Natural Pain Relief Option #11: TENS
A TENS machine works by attaching two strips of electrodes on your lower back – one on either side of your spine. These connect to a hand-held battery powered unit, which allows you to control the strength of the electrical impulses. The way it apparently works is that the impulses send a signal to the brain where they compete with pain impulses from the uterus, helping to block the pain. TENS machines do help some women to cope with early contractions, but it’s effectiveness really does vary greatly from woman to woman. Feedback from both studies and by consensus from women give mixed results. Some women find TENS to be no help at all, and some swear by them. The few clients I have supported who have chosen to use TENS gave it a go until they got into water, then took it off and didn’t bother putting it back. Yet on the other hand some women I have heard from say they couldn’t have coped without it. It is important to get some instruction on how to use TENS before labor – often places who hire out the machines do have TENS classes so if you choose to use TENS in labor, make sure you book yourself in for some lessons. Pros Using A TENS Machine: You can use it from the very start of labor It can be used anywhere – at home, in the car or in hospital You can remain mobile Can be used with other forms of pain relief except back massage or water (shower, bath) Self administered and controlled Some women find it particularly helpful with back labor (posterior babies) Can be used post-birth Cons Using A TENS Machine: It’s not as effective for strong labor as massage or loving care from a doula or privately-hired midwife You need to start using it very early in your labor to get the most out of it It makes you focus on the early stages of labor when it’s better to play it down and ignore it You cannot use it and need to take it off while being monitored, in the shower or in the bath You need to press the button to turn it on before each contraction, so you are effectively sitting there waiting for a contraction coming on It doesn’t work for all women Some women feel that the wires are distracting in labor. Not to be used on broken or irritated skin.

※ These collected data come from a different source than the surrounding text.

Inductive wlabel :=
| Offer (i : Z) (blocking bulk : bool) (q : laneFrame)   (* a call *)
| Pace (i : Z) (ok : bool)                               (* what [budget.Wait] says *)
| Acquire (i : Z)                                        (* the slot arm *)
| Insert (i : Z)                                         (* the queue arm *)
| Default (i : Z)                                        (* the default arm of either select *)
| SeeWriterDone (i : Z)                                  (* the [writeDone] arm of either select *)
| SeeDone (i : Z)                                        (* the [f.done] arm *)
| SeeCancelled (i : Z)                                   (* the caller's context *)
| Check                                                  (* the writer's two non-blocking receives *)
| CheckStop                                              (* its check for shutdown *)
| Select (bulk : bool)                                   (* its last select, a queue arm *)
| SelectStop                                             (* its last select, a stop arm *)
| GiveBack                                               (* it releases the frame's slot *)
| Write_ok | Write_fail | Schedule_stop                  (* the transport, the flow scheduler *)
| Finish | Cancel | Fail_lane.                           (* the flow ends, its context, the lane fails *)

(** A sender leaves the select it is at, giving its slot back if it has one; the
    receive blocks where there is no slot to take. *)
Definition leave (w : wlane) (i : Z) (s : sender) (r : send_result) : option wlane :=
  let w' := with_sender w i (mkSender (s_blocking s) (s_bulk s) (s_item s) (Returned r)) in
  match s_phase s with
  | AtSlots => Some w'
  | AtQueue => if writeSlots w >? 0 then Some (with_slots w' (writeSlots w - 1)) else None
  | _ => None
  end.

Definition queue_of (w : wlane) (bulk : bool) : list laneFrame := if bulk then writeQ w else writeInteractiveQ w.
Definition cap_of (w : wlane) (bulk : bool) : Z := if bulk then writeQ_cap w else writeInteractiveQ_cap w.

Definition slot_free (w : wlane) : bool := writeSlots w <? writeSlots_cap w.
Definition room (w : wlane) (bulk : bool) : bool := len (queue_of w bulk) <? cap_of w bulk.

Definition at_phase (s : sender) (p : sender_phase) : bool :=
  match s_phase s, p with AtBudget, AtBudget | AtSlots, AtSlots | AtQueue, AtQueue => true | _, _ => false end.

Definition move (s : sender) (p : sender_phase) : sender := mkSender (s_blocking s) (s_bulk s) (s_item s) p.

Definition sender_step (w : wlane) (i : Z) (s : sender) (l : wlabel) : option wlane :=
  match l with
  | Pace _ ok =>
      if at_phase s AtBudget then Some (with_sender w i (move s (if ok then AtSlots else Returned PacingFailed))) else None
  | Acquire _ =>
      if at_phase s AtSlots && slot_free w then Some (with_sender (with_slots w (writeSlots w + 1)) i (move s AtQueue)) else None
  | Insert _ =>
      if at_phase s AtQueue && room w (s_bulk s) then Some (with_sender (put w (s_bulk s) (s_item s)) i (move s (Returned Accepted))) else None
  | Default _ =>
      if s_blocking s || writeDone w then None
      else if at_phase s AtSlots && negb (slot_free w) then leave w i s LaneFull
      else if at_phase s AtQueue && negb (room w (s_bulk s)) then leave w i s LaneFull
      else None
  | SeeWriterDone _ => if writeDone w then option_map close_wlane (leave w i s WriterStopped) else None
  | SeeDone _ => if s_blocking s && w_done w then leave w i s FlowIsClosed else None
  | SeeCancelled _ => if s_blocking s then leave w i s ContextDone else None
  | _ => None
  end.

Natural Pain Relief Option #12: Keep Hydrated and Eat If Hungry
Midwife, Brenda Manning, suggests: “If you don’t think you will remember, ask your partner to remind you to drink at least 300mls of water every couple of hours to avoid dehydration, which can result in fatigue and a poorly functioning uterus. Eating and drinking during labor has been shown to reduce the total length of labor by as much as 90 minutes. Eat light, easily digested food.”
Natural Pain Relief Option #13: Acupuncture
Studies have shown that acupuncture is effective for all sorts of pain relief. In China, acupuncturists work in hospitals and provide acupuncture for patients. However in Australia (and many other western countries) no such thing exists. Some hospitals are receptive to Chinese medicine professionals treating patients (as long as you hire your own) but if you’re giving birth at home this obviously isn’t an issue.